Não disponho de informações da época em que a festa do Divino começou a ser celebrada em Itapecuru. Pela presença de expressivos contingentes de colonos portugueses em terras itapecuruenses, é de supor-se que o festejo, a partir do século XVII, tenha encontrado ali ambiente propício para prosperar, reinar e se projetar ao longo do tempo.

Acredito também que o festejo, em minha terra, como evento popular e religioso, impôs-se de tal modo que atravessou séculos e chegou aos meados do século XX, quando começou a perder força em face da morte de um homem chamado Francisco Veras, próspero comerciante da cidade, que em companhia da esposa, Dona Castorina, cuidava dos preparativos do festejo, a exemplo do que acontecia em outras partes do Maranhão, especialmente em Alcântara, dando-lhe imponência, brilho, não fugisse da tradição e fosse cultuado com fervor.

Eu, ainda criança, assisti, empolgado e enternecido, o casal Veras dedicar-se de corpo e alma ao festejo e desdobrar-se para que o ritual do Divino não perdesse a pompa e conservasse suas características originais e intrínsecas, realçadas com a participação do imperador, da imperatriz e da corte, que primavam em se apresentar com roupas deslumbrantes, que lembravam a realeza.

Lembro-me bem do cortejo régio que saia pelas ruas da cidade, sempre acompanhado das caixeiras e da banda de música, que se alternavam nas homenagens ao Divino, em nome do qual arrebanhavam donativos e se transformavam em comidas e doces pelas mãos dos organizadores da festa.

Não posso esquecer o espetáculo proporcionado pelas caixeiras, mulheres de idade madura, que cantavam, dançavam e tocavam caixas – tambores em formato de cilindros, feitos com folha de zinco ou compensado e pintados. O som emanado das caixas era produzido por duas baquetas de madeira e afinadas por cordas laterais, presas a dois aros de madeira.

As caixeiras eram recrutadas na própria cidade, mas também provinham de Anajatuba e dos povoados de Santa Rosa, Outeiro e Felipa, habitat dos quilombolas. Dentre as mais famosas na arte, sobressaiam-se Ana Júlia, Fausta, Antônia Lago, Delfina, Espírito Santo, Minoca, Chiquinha Pendão e Maria Meneses.

O festejo, pelo seu brilhantismo e fervor popular, estendia-se por 13 dias, no curso dos quais a corte imperial cumpria um roteiro recheado de cerimônias, algumas sagradas, outras profanas, com destaque para missas, ladainhas, novenas e cortejos.
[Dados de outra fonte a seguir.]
Example user_missing :
  read dict_getitem (wrapper ["user"] [] [] [] ∅) (message "bob") "user"
  = Raise (KeyError (VStr "bob")).
Proof. by vm_compute. Qed.

(** *** The other accessors, and the names [convertIds] attaches *)

(** The shorthand tokens [wrapper] acts on. *)
Definition kinds : list string := ["user"; "users"; "chat"].

(** The property names a declaration attaches, in the order it attaches
    them. *)
Definition declared (types user users chat : list string) : list string :=
  (filter (λ t, t ∈ kinds) types ++ user
   ++ ((λ f, (f ++ "s")%string) <$> users) ++ chat)%list.

Lemma attach_type_dom (t : string) (cls : properties) :
  dom (attach_type cls t) = dom cls ∪ list_to_set (filter (λ t, t ∈ kinds) [t]).
Proof.
  unfold attach_type, attach, properties in *.
  destruct (String.eqb_spec t "user") as [->|E1].
  { rewrite dom_insert_L. set_solver. }
  destruct (String.eqb_spec t "users") as [->|E2].
  { rewrite dom_insert_L. set_solver. }
  destruct (String.eqb_spec t "chat") as [->|E3].
  { rewrite dom_insert_L. set_solver. }
  rewrite filter_cons_False by (unfold kinds; set_solver). set_solver.
Qed.

Lemma attach_types_dom (types : list string) (cls : properties) :
  dom (foldl attach_type cls types) = dom cls ∪ list_to_set (filter (λ t, t ∈ kinds) types).
Proof.
  revert cls. induction types as [|t types IH]; intros cls; simpl.
  - set_solver.
  - rewrite IH, attach_type_dom, !filter_cons, filter_nil.
    case_decide; set_solver.
Qed.

Lemma attach_fields_dom (fn : resolver) (g h : string → string)
    (fs : list string) (cls : properties) :
  dom (foldl (λ c field, attach c fn (g field) (h field)) cls fs)
  = dom cls ∪ list_to_set (g <$> fs).
Proof.
  revert cls. induction fs as [|f fs IH]; intros cls; simpl.
  - set_solver.
  - rewrite IH. unfold attach, properties in *. rewrite dom_insert_L. set_solver.
Qed.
Na frente do cortejo, o imperador levava a coroa, e a imperatriz conduzia a pombinha do Divino. Mais atrás, as caixeiras e os súditos. Agrupados, visitavam os mordomos em suas casas, sendo recebidos ruidosamente com foguetes, cânticos religiosos e mesas ornamentadas e repletas de guloseimas.

Uma atração magnetizava os fiéis: a instalação do mastro na frente da igreja, trazido de algum povoado nas costas dos devotos. O mastro, extraído de um tronco de árvore, era revestido de flores e frutas. Bem no alto do mastro, tremulava uma vistosa bandeira vermelha do Divino. Rezava a tradição que o mastro só podia ser retirado da frente da igreja no encerramento do festejo, ato solene e assistido pela comunidade.

Esse encantador evento religioso e popular, que me traz singelas recordações do passado, desapareceu da cena itapecuruense com a velhice do saudoso Francisco Veras, que morreu sem encontrar alguém que o sucedesse no comando da festa.